__What you should do__: Up to and including the line with "Definition ActionFail : Action", restate the records below word for word, beginning with their first line.

(Collected data entries)

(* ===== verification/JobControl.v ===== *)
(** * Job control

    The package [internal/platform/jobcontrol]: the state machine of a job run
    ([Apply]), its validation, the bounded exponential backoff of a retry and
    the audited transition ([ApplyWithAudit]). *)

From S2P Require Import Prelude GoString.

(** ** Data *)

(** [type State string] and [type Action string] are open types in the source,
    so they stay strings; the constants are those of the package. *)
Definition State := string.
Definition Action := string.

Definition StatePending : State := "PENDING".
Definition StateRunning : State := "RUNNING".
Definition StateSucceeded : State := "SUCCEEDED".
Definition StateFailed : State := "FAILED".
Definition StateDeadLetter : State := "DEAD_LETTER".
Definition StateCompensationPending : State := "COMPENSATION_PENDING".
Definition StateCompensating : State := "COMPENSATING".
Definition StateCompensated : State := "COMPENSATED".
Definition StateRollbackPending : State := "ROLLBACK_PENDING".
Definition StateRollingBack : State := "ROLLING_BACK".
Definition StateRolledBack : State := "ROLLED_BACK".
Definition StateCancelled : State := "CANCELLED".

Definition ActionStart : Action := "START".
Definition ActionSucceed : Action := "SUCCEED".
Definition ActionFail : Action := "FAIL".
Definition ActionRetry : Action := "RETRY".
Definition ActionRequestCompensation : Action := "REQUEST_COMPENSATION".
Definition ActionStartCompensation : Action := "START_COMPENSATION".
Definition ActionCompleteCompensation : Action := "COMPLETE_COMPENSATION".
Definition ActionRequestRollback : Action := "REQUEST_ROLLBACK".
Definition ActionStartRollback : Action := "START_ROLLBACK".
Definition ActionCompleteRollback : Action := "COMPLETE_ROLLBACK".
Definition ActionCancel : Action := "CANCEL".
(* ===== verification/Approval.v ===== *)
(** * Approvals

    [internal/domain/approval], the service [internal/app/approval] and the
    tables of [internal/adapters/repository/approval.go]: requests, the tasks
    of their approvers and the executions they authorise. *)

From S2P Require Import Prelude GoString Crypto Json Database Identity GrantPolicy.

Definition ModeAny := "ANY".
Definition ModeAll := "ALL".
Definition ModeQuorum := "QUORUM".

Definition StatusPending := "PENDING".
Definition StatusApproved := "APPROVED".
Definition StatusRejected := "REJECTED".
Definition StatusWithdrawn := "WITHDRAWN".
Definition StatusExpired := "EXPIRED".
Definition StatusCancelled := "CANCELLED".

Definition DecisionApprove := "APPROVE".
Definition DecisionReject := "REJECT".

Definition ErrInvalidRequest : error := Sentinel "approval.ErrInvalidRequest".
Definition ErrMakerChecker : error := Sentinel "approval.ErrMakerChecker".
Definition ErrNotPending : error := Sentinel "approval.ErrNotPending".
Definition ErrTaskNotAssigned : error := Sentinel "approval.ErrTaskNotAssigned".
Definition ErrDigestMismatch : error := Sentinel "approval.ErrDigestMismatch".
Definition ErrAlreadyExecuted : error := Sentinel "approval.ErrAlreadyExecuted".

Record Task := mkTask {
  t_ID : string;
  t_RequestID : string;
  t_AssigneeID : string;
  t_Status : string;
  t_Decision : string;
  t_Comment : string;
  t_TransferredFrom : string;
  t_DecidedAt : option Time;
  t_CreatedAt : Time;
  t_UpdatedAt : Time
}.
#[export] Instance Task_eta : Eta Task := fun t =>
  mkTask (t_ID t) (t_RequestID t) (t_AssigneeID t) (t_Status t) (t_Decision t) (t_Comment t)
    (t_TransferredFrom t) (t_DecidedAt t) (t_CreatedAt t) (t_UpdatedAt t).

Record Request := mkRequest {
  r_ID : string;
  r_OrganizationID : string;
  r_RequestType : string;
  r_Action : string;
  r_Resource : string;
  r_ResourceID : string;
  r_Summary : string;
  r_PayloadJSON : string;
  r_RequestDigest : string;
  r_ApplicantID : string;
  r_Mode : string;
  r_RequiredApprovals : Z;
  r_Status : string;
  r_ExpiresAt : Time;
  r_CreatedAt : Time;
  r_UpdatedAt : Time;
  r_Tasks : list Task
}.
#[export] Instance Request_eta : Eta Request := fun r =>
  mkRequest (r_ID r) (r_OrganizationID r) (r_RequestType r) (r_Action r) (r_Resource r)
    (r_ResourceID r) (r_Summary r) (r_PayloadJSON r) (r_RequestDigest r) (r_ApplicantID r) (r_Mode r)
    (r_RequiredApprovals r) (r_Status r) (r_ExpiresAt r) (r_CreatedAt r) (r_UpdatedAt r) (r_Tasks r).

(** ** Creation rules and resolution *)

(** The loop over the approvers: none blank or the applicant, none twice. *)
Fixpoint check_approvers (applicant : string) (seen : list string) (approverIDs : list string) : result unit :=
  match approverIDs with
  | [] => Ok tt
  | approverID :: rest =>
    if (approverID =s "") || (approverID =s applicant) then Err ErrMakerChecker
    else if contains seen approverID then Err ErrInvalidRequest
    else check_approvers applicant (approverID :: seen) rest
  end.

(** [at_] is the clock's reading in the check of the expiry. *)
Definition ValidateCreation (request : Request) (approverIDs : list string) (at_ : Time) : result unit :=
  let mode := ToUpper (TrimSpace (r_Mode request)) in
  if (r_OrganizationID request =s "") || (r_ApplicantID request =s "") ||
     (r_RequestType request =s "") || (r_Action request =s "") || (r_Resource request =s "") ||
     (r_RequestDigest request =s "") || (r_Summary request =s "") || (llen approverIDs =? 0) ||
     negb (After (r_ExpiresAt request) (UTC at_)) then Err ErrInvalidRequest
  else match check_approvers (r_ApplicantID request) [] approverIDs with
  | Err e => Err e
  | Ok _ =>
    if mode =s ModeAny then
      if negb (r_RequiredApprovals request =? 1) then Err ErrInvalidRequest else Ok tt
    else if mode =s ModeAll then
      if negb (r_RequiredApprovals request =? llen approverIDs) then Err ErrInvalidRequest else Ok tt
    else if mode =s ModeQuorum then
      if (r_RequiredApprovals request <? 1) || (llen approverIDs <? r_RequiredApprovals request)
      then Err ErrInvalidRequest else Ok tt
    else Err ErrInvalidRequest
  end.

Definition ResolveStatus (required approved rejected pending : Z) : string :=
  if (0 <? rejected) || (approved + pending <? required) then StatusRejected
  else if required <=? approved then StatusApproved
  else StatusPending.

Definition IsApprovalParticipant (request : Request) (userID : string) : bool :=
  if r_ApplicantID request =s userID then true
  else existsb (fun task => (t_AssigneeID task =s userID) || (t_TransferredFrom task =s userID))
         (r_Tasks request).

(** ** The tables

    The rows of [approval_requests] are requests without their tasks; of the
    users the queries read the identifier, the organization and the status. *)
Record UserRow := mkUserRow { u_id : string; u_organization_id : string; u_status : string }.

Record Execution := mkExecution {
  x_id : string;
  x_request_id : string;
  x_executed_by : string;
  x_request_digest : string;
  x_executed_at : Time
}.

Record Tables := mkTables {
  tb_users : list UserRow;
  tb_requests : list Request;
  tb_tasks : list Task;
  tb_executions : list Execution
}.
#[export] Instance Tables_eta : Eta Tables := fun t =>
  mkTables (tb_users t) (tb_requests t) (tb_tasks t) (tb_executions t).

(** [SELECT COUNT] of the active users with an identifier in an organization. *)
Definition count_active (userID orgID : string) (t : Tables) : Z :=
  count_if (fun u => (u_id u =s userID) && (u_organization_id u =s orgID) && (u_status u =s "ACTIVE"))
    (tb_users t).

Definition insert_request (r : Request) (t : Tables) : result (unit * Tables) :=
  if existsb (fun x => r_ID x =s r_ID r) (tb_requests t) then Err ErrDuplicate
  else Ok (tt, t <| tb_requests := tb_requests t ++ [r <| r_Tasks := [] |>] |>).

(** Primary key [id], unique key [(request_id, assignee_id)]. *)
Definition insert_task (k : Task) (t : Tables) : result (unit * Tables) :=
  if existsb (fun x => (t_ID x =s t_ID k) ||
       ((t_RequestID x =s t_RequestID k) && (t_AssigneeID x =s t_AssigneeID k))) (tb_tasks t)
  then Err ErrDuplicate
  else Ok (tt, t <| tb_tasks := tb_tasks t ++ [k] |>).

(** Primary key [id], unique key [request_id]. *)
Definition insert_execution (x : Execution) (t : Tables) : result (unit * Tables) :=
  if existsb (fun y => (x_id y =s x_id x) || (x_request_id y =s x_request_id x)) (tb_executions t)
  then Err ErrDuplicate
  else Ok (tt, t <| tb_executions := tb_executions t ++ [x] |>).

__Exercise answer__:
(* ===== verification/JobControl.v ===== *)
(** * Job control

    The package [internal/platform/jobcontrol]: the state machine of a job run
    ([Apply]), its validation, the bounded exponential backoff of a retry and
    the audited transition ([ApplyWithAudit]). *)

From S2P Require Import Prelude GoString.

(** ** Data *)

(** [type State string] and [type Action string] are open types in the source,
    so they stay strings; the constants are those of the package. *)
Definition State := string.
Definition Action := string.

Definition StatePending : State := "PENDING".
Definition StateRunning : State := "RUNNING".
Definition StateSucceeded : State := "SUCCEEDED".
Definition StateFailed : State := "FAILED".
Definition StateDeadLetter : State := "DEAD_LETTER".
Definition StateCompensationPending : State := "COMPENSATION_PENDING".
Definition StateCompensating : State := "COMPENSATING".
Definition StateCompensated : State := "COMPENSATED".
Definition StateRollbackPending : State := "ROLLBACK_PENDING".
Definition StateRollingBack : State := "ROLLING_BACK".
Definition StateRolledBack : State := "ROLLED_BACK".
Definition StateCancelled : State := "CANCELLED".

Definition ActionStart : Action := "START".
Definition ActionSucceed : Action := "SUCCEED".
Definition ActionFail : Action := "FAIL".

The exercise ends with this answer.